Yogesh Simmhan is an Associate Professor in the Department of Computational and Data Sciences and a Swarna Jayanti Fellow at the Indian Institute of Science, Bangalore. His research explores scalable software platforms, algorithms and applications on distributed systems. These span Cloud and Edge Computing, Temporal Graph Processing, and Distributed storage and machine learning to support emerging Big Data and Internet of Things (IoT) applications. He has published over 100 peer-reviewed papers, and won the Best Paper Award at IEEE International Conference on Cloud Computing (CLOUD) 2019, IEEE TCSC SCALE Challenge Award in 2019 and 2012, the Distinguished Paper award at EuroPar 2018, and the IEEE/ACM Supercomputing HPC Storage Challenge Award in 2008. He is the recipient of the IEEE TCSC Award for Excellence in Scalable Computing (Mid Career Researcher) in 2020. He is an Associate Editor-in-Chief of the Journal of Parallel and Distributed Systems (JPDC), an Associate Editor of Future Generation Computing System (FGCS), and earlier served as an Associate Editor of IEEE Transactions on Cloud Computing and a member of the IEEE Future Directions Initiative on Big Data.

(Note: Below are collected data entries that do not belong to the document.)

(** X9. A request for the path parameter that is the decimal numeral of a
    number [n] of [int], zero and negative numbers included, reaches the
    service's GetByID, or Delete, with [n]. *)
Theorem id_numeral w n :
  minInt <= n <= maxInt →
  reqParams (request w) !! "id" = Some (Itoa n) →
  calls (GetByID w).2 = calls w ++ [CallGetByID n]
  ∧ calls (Delete w).2 = calls w ++ [CallDelete n].
Proof.
  intros Hn Hid.
  assert (Atoi (Params w "id") = Some n) as Hparse.
  { unfold Params. rewrite Hid. by apply Atoi_Itoa. }
  split; autounfold with rest; rewrite Hparse; by run_handler.
Qed.

(** X10. A parameter that is not a numeral (an optional sign, then decimal
    digits only) never reaches the service: GetByID and Delete make no call
    and leave the service's state alone, and FetchArticle falls back to the
    page size 10. *)
Theorem not_a_numeral w :
  (isNumeral (Params w "id") = false →
     calls (GetByID w).2 = calls w ∧ svcState (GetByID w).2 = svcState w
     ∧ calls (Delete w).2 = calls w ∧ svcState (Delete w).2 = svcState w)
  ∧ (isNumeral (Query w "num") = false →
     calls (FetchArticle w).2 = calls w ++ [CallFetch (Query w "cursor") 10]).
Proof.
  assert (∀ s, isNumeral s = false → Atoi s = None) as Hnone.
  { intros s Hs. destruct (Atoi s) as [n|] eqn:Hn; [|done].
    apply Atoi_isNumeral in Hn. congruence. }
  split; intros Hs; apply Hnone in Hs.
  - repeat split; autounfold with rest; rewrite Hs; by rewrite ?app_nil_r.
  - autounfold with rest. rewrite Hs. by run_handler.
Qed.

(** X11. A path parameter that is a numeral of at most 18 bytes always
    reaches the service: GetByID and Delete make exactly one call. *)
Theorem short_numeral_id w :
  isNumeral (Params w "id") = true →
  (String.length (Params w "id") < 19)%nat →
  ∃ id, Atoi (Params w "id") = Some id
    ∧ calls (GetByID w).2 = calls w ++ [CallGetByID id]
    ∧ calls (Delete w).2 = calls w ++ [CallDelete id].
Proof.
  intros Hnum Hlen. destruct (Atoi_short _ Hnum Hlen) as [id Hid].
  exists id. split; [done|].
  split; autounfold with rest; rewrite Hid; by run_handler.
Qed.

(** *** The response *)

(** X12. The body FetchArticle, GetByID and Store answer with is the
    encoding of what the service returned, whether the service returned an
    error or not: the error body [ReturnErr] wrote is written over. *)
Theorem body_is_the_service_result w er :
  (∀ cursor num listAr nextCursor σ,
     last (calls (FetchArticle w).2) = Some (CallFetch cursor num) →
     ArticleService.Fetch svc cursor num (svcState w)
       = (listAr, nextCursor, er, σ) →
     respBody (response (FetchArticle w).2)
       = Some (json_Marshal marshalArticle (VArticles listAr)))
  ∧ (∀ id art σ,
       Atoi (Params w "id") = Some id →
       ArticleService.GetByID svc id (svcState w) = (art, er, σ) →
       respBody (response (GetByID w).2) = Some (marshalArticle art))
  ∧ (∀ article σ,
       ArticleService.Store svc zeroArticle (svcState w) = (article, er, σ) →
       respBody (response (Store w).2) = Some (marshalArticle article)).
Proof.
  split; [|split].
  - intros * Hlast HF.
    by destruct (FetchArticle_response marshalArticle svc _ _ _ _ _ _ _
                   Hlast HF) as (_ & ? & _).
  - intros * Hid HG.
    by destruct (GetByID_response marshalArticle ErrNotFound svc _ _ _ _ _
                   Hid HG) as (_ & _ & ?).
  - intros * HS.
    by destruct (Store_response zeroArticle marshalArticle svc _ _ _ _ HS).
Qed.

(** X13. FetchArticle and Store always answer with the Content-Type
    [application/json], and so does GetByID when its [id] parses; Delete
    sets it only when the service returned an error. *)
Theorem content_type_json w :
  respHeaders (response (FetchArticle w).2) !! "Content-Type"
    = Some "application/json"
  ∧ respHeaders (response (Store w).2) !! "Content-Type"
    = Some "application/json"
  ∧ (is_Some (Atoi (Params w "id")) →
     respHeaders (response (GetByID w).2) !! "Content-Type"
       = Some "application/json")
  ∧ (∀ id, Atoi (Params w "id") = Some id →
     respHeaders (response (Delete w).2) !! "Content-Type"
       = match (ArticleService.Delete svc id (svcState w)).1 with
         | Some _ => Some "application/json"
         | None => respHeaders (response w) !! "Content-Type"
         end).
Proof.
  split; [|split; [|split]].
  - run_handler; by rewrite lookup_insert_eq.
  - run_handler; by rewrite lookup_insert_eq.
  - intros [id Hid]. autounfold with rest. rewrite Hid.
    run_handler; by rewrite lookup_insert_eq.
  - intros id Hid. autounfold with rest. rewrite Hid.
    run_handler; by rewrite ?lookup_insert_eq.
Qed.

(** X14. The list FetchArticle answers with has the articles the service
    returned, as many and in the same order; a nil slice is answered with
    the JSON [null]. *)
Theorem FetchArticle_keeps_order w cursor num l nextCursor er σ :
  last (calls (FetchArticle w).2) = Some (CallFetch cursor num) →
  ArticleService.Fetch svc cursor num (svcState w) = (l, nextCursor, er, σ) →
  match l with
  | None => respBody (response (FetchArticle w).2) = Some JNull
  | Some articles =>
      ∃ items,
        respBody (response (FetchArticle w).2) = Some (JArray items)
        ∧ length items = length articles
        ∧ ∀ i, items !! i = marshalArticle <$> articles !! i
  end.
Proof.
  intros Hlast HF.
  destruct (FetchArticle_response marshalArticle svc _ _ _ _ _ _ _ Hlast HF)
    as (_ & Hbody & _).
  destruct l as [articles|]; [|done].
  exists (marshalArticle <$> articles). split; [done|]. split.
  - apply length_fmap.
  - intros i. apply list_lookup_fmap.
Qed.

End rest_frame.

Section classifier.

Context {Article Σ : Type}.
Context (ErrInternalServerError ErrNotFound ErrConflict : goerror).

Implicit Types (w : World Article Σ) (e : goerror) (er : error).

Local Abbreviation getStatusCode :=
  (getStatusCode (Article := Article) (Σ := Σ)
     ErrInternalServerError ErrNotFound ErrConflict).

(** X16. The classifier answers 200 exactly for the nil error, and 404, 409
    or 500 for every other error, whatever the three errors of package
    [domain] are. *)
Theorem getStatusCode_codes er w :
  ((getStatusCode er w).1 = 200 ↔ er = None)
  ∧ (er ≠ None → (getStatusCode er w).1 ∈ [404; 409; 500]).
Proof.
  destruct er as [e|]; autounfold with rest; cbn.
  - unfold StatusInternalServerError, StatusNotFound, StatusConflict.
    repeat case_decide; cbn; split; try done; intros _; set_solver.
  - done.
Qed.

(** X17. The classifier writes no response, calls no service and leaves the
    request alone; it logs the error it is given, and nothing for nil. *)
Theorem getStatusCode_frame er w :
  let w' := (getStatusCode er w).2 in
  request w' = request w ∧ response w' = response w
  ∧ svcState w' = svcState w ∧ calls w' = calls w
  ∧ logged w' = logged w ++ match er with Some e => [e] | None => [] end.
Proof.
  destruct er as [e|]; autounfold with rest; cbn.
  - by repeat case_decide.
  - by rewrite app_nil_r.
Qed.

(** X20. The classifier answers 404 for no error but the not-found error
    and 409 for no error but the conflict error: an error that only has
    the text of one of them gets 500. *)
Theorem getStatusCode_404_409 e w :
  ((getStatusCode (Some e) w).1 = 404 → e = ErrNotFound)
  ∧ ((getStatusCode (Some e) w).1 = 409 → e = ErrConflict).
Proof.
  autounfold with rest; cbn.
  unfold StatusInternalServerError, StatusNotFound, StatusConflict.
  by repeat case_decide.
Qed.

End classifier.

(** * The error body and the validation *)

(** X18. Reading the [message] member of an encoded [errRep], with the
    empty string for a missing member, gives back the message as the
    encoder writes it, which is the message itself when it is valid UTF-8;
    so two [errRep] with different messages, both valid UTF-8, have
    different encodings, although the empty message is left out. *)
Theorem marshal_errRep_message r1 r2 :
  default (JString "") (json_field "message" (marshal_errRep r1))
    = JString (toValidUTF8 (Message r1))
  ∧ (utf8_ValidString (Message r1) = true →
     default (JString "") (json_field "message" (marshal_errRep r1))
       = JString (Message r1))
  ∧ (utf8_ValidString (Message r1) = true →
     utf8_ValidString (Message r2) = true →
     r1 ≠ r2 → marshal_errRep r1 ≠ marshal_errRep r2).
Proof.
  assert (∀ r, default (JString "") (json_field "message" (marshal_errRep r))
               = JString (toValidUTF8 (Message r))) as Hread.
  { intros [m]. unfold marshal_errRep. cbn.
    case_decide as Hm; cbn; by rewrite ?Hm. }
  split; [apply Hread|]. split.
  - intros Hv. by rewrite Hread, toValidUTF8_valid.
  - intros Hv1 Hv2 Hne Heq. apply Hne.
    pose proof (Hread r1) as H1. rewrite Heq, Hread in H1.
    rewrite !toValidUTF8_valid in H1 by done.
    destruct r1, r2. cbn in H1. congruence.
Qed.

(** X19. [isRequestValid] answers [true] exactly when it answers a nil
    error, and the error it answers is the validator's. *)
Theorem isRequestValid_ok {Article : Type} (validate_Struct : Article → error)
    (m : Article) :
  ((isRequestValid validate_Struct m).1 = true
   ↔ (isRequestValid validate_Struct m).2 = None)
  ∧ (isRequestValid validate_Struct m).2 = validate_Struct m.
Proof.
  unfold isRequestValid. by destruct (validate_Struct m).
Qed.

(** X21. On an [id] that does not parse, GetByID and Delete are the same
    handler: the same answer, and the same world after it. *)
Theorem malformed_id_same_answer {Article Σ : Type}
    (marshalArticle : Article → json) (ErrNotFound : goerror)
    (svc : ArticleService.t Article Σ) (w : World Article Σ) :
  Atoi (Params w "id") = None →
  GetByID marshalArticle ErrNotFound svc w
  = Delete marshalArticle ErrNotFound svc w.
Proof.
  intros Hid. by apply parse_failure.
Qed.

(** * The further properties on the test double *)

Lemma registered_handlers_return_nil_witness :
  Forall (λ r, ∀ w, (routeHandler r w).1 = None)
    (NewArticleHandler Mock.zero Mock.marshal Mock.ErrNotFound []
       (Mock.service (Some Mock.ErrConflict))).
Proof.
  apply (registered_handlers_return_nil Mock.zero Mock.marshal
           Mock.ErrNotFound (Mock.service (Some Mock.ErrConflict)) []).
  apply Forall_nil_2.
Defined.

Lemma registered_handlers_keep_status_witness :
  Forall (λ r, ∀ w,
            request (routeHandler r w).2 = request w
            ∧ respStatus (response (routeHandler r w).2)
              = respStatus (response w)
            ∧ logged (routeHandler r w).2 = logged w)
    (NewArticleHandler Mock.zero Mock.marshal Mock.ErrNotFound []
       (Mock.service (Some Mock.ErrNotFound))).
Proof.
  apply (registered_handlers_keep_status Mock.zero Mock.marshal
           Mock.ErrNotFound (Mock.service (Some Mock.ErrNotFound)) []).
  apply Forall_nil_2.
Defined.

Lemma registered_handlers_keep_headers_witness :
  Forall (λ r, ∀ w key,
            key ≠ "Content-Type" → key ≠ "X-Cursor" →
            respHeaders (response (routeHandler r w).2) !! key
            = respHeaders (response w) !! key)
    (NewArticleHandler Mock.zero Mock.marshal Mock.ErrNotFound []
       (Mock.service None)).
Proof.
  apply (registered_handlers_keep_headers Mock.zero Mock.marshal
           Mock.ErrNotFound (Mock.service None) []).
  apply Forall_nil_2.
Defined.

(** [GET /articles] with no query string. *)
Lemma FetchArticle_no_query_witness :
  let w := Mock.world [] [] in
  reqQuery (request w) !! "num" = None
  ∧ reqQuery (request w) !! "cursor" = None
  ∧ calls (FetchArticle Mock.marshal (Mock.service None) w).2
    = [CallFetch "" 10].
Proof.
  intros w. split; [reflexivity|]. split; [reflexivity|].
  apply (FetchArticle_no_query Mock.marshal (Mock.service None) w);
    reflexivity.
Defined.

(** [GET /articles?num=25] and [GET /articles?num=0]. *)
Lemma FetchArticle_numeral_witness :
  Itoa 25 = "25" ∧ Itoa 0 = "0"
  ∧ calls (FetchArticle Mock.marshal (Mock.service None)
             (Mock.world [("num", "25")] [])).2
    = [CallFetch "" 25]
  ∧ calls (FetchArticle Mock.marshal (Mock.service None)
             (Mock.world [("num", "0")] [])).2
    = [CallFetch "" 10].
Proof.
  split; [reflexivity|]. split; [reflexivity|]. split.
  - apply (FetchArticle_numeral Mock.marshal (Mock.service None)
             (Mock.world [("num", "25")] []) 25); [|reflexivity].
    unfold minInt, maxInt, intSize. lia.
  - apply (FetchArticle_numeral Mock.marshal (Mock.service None)
             (Mock.world [("num", "0")] []) 0); [|reflexivity].
    unfold minInt, maxInt, intSize. lia.
Defined.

Yogesh has a Ph.D. in Computer Science from Indiana University, Bloomington, and was previously a Research Assistant Professor at the University of Southern California (USC), Los Angeles, and a Postdoc at Microsoft Research, San Francisco. He is a Distinguished Member of ACM, a Distinguished Contributor of the IEEE Computer Society and serves on the ACM India Executive Council.

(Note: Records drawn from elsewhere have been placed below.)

(** X16.  The preparation of an export sorts every selected image once.
    The images taken from the cache are exactly the selected images whose
    cache entry has resolved to an image, each with the cached bytes; the
    images queued for conversion are exactly the other selected images
    that have a bitmap, each with that bitmap, their cache entry being
    absent, unsettled or resolved to nothing; an image without a bitmap
    and a selection that is no image of a loaded bundle are left out.
    Neither list names a key twice, both follow the order of the entries
    of the archive, and the two caches, the URL counter and the revoked
    URLs are left as they were. *)
Theorem exportAssets_prepare_sorted (params : list ExportParam.t) (st : State) :
  let prepared := fst (exportAssets_prepare params st) in
  let st' := snd (exportAssets_prepare params st) in
  let selected key obj :=
    exists p,
      In p params
      /\ getAssetKey (ExportParam.fileId p) (ExportParam.pathId p) = key
      /\ getAssetObj st (ExportParam.fileId p) (ExportParam.pathId p)
         = Some obj
      /\ isImageAssetObj (Some obj) = true in
  (bundleMap st' = bundleMap st /\ imageMap st' = imageMap st
   /\ promises st' = promises st /\ urls st' = urls st
   /\ revoked st' = revoked st)
  /\ (forall key blob,
         In (key, blob) (Prepared.imgData prepared) <->
         (exists obj, selected key obj)
         /\ exists q img,
             imageMap st !! key = Some q
             /\ settled_value st q = Some (Some img)
             /\ ImageResult.blob img = blob)
  /\ (forall key bitmap,
         In (key, bitmap) (Prepared.imgBitmaps prepared) <->
         (forall q img, imageMap st !! key = Some q ->
                        settled_value st q <> Some (Some img))
         /\ exists obj,
             selected key obj
             /\ AssetObject.getImageBitmap obj = Some bitmap)
  /\ List.NoDup (map fst (Prepared.imgData prepared))
  /\ List.NoDup (map fst (Prepared.imgBitmaps prepared))
  /\ sublist (map fst (Prepared.imgData prepared))
             (map fst (exportAssets_objMap st params))
  /\ sublist (map fst (Prepared.imgBitmaps prepared))
             (map fst (exportAssets_objMap st params)).
Proof.
  intros prepared st' selected.
  destruct (exportAssets_prepare_fold params st)
    as (Hdata & Hbitmaps & _ & Hb & Hi & Hp & Hu & Hr).
  destruct (imgObjs_spec st params) as [Hnodup Hobjs].
  fold prepared in Hdata, Hbitmaps. fold st' in Hb, Hi, Hp, Hu, Hr.
  split; [auto|]. rewrite Hdata, Hbitmaps.
  split; [|split; [|split; [|split; [|split]]]].
  - intros key blob. split.
    + intros Hin. apply in_flat_map in Hin as (data & Hdata' & Hin).
      destruct (Hobjs data Hdata') as (Himg & p & Hp' & ->).
      unfold data_of in Hin.
      cbn [ExportEntry.obj ExportEntry.key exportEntry] in *.
      destruct (getAssetObj st (ExportParam.fileId p) (ExportParam.pathId p))
        as [obj|] eqn:Hobj; [|destruct Hin].
      destruct (cached_blob st _) as [b|] eqn:Hc; [|destruct Hin].
      destruct Hin as [[= <- <-]|[]]. split.
      * exists obj, p. auto.
      * apply cached_blob_Some, Hc.
    + intros [(obj & p & Hp' & Hkey & Hobj & Himg) Hcached].
      apply cached_blob_Some in Hcached.
      destruct (imgObjs_complete st params p obj Hp' Hobj Himg)
        as (data & Hin & Hk & Ho).
      rewrite Hkey in Hk.
      apply in_flat_map. exists data. split; [exact Hin|].
      unfold data_of. rewrite Ho, Hk, Hcached. left. reflexivity.
  - intros key bitmap. split.
    + intros Hin. apply in_flat_map in Hin as (data & Hdata' & Hin).
      destruct (Hobjs data Hdata') as (Himg & p & Hp' & ->).
      unfold bitmap_of in Hin.
      cbn [ExportEntry.obj ExportEntry.key exportEntry] in *.
      destruct (getAssetObj st (ExportParam.fileId p) (ExportParam.pathId p))
        as [obj|] eqn:Hobj; [|destruct Hin].
      destruct (cached_blob st _) as [b|] eqn:Hc; [destruct Hin|].
      destruct (AssetObject.getImageBitmap obj) as [bm|] eqn:Hbm;
        [|destruct Hin].
      destruct Hin as [[= <- <-]|[]]. split.
      * intros q img Hq Hv.
        assert (cached_blob st (getAssetKey (ExportParam.fileId p)
                                            (ExportParam.pathId p))
                = Some (ImageResult.blob img))
          by (apply cached_blob_Some; eauto).
        congruence.
      * exists obj. split; [exists p; auto|exact Hbm].
    + intros [Hnone (obj & (p & Hp' & Hkey & Hobj & Himg) & Hbm)].
      destruct (imgObjs_complete st params p obj Hp' Hobj Himg)
        as (data & Hin & Hk & Ho).
      rewrite Hkey in Hk.
      apply in_flat_map. exists data. split; [exact Hin|].
      unfold bitmap_of. rewrite Ho, Hk, Hbm.
      destruct (cached_blob st key) as [blob|] eqn:Hc; [|left; reflexivity].
      apply cached_blob_Some in Hc as (q & img & Hq & Hv & _).
      exfalso. exact (Hnone q img Hq Hv).
  - apply NoDup_flat_map_keys; [apply data_of_cases|exact Hnodup].
  - apply NoDup_flat_map_keys; [apply bitmap_of_cases|exact Hnodup].
  - transitivity (map ExportEntry.key (imgObjs st params));
      [apply sublist_flat_map_keys, data_of_cases|apply imgObjs_order].
  - transitivity (map ExportEntry.key (imgObjs st params));
      [apply sublist_flat_map_keys, bitmap_of_cases|apply imgObjs_order].
Qed.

My research is on distributed and scalable data platforms to support Big Data, Internet of Things (IoT), UAV and computer vision applications on novel computing infrastructure, such as Clouds and Edge devices. I lead the DREAM:Lab - Distributed Research on Emerging Applications and Machines - at CDS.

We have open positions for Ph.D. students, postdocs and Research and Development staff in our group to work on some of these exciting projects! Candidates should have expertise in Big Data platforms, Edge/Cloud Computing and Applied Machine Learning, with strong programming, algorithms and systems skills. Research students need to apply to the research degree admissions at the CDS department at IISc, and choose the DREAM:Lab as one of your lab choices. See here for staff position details.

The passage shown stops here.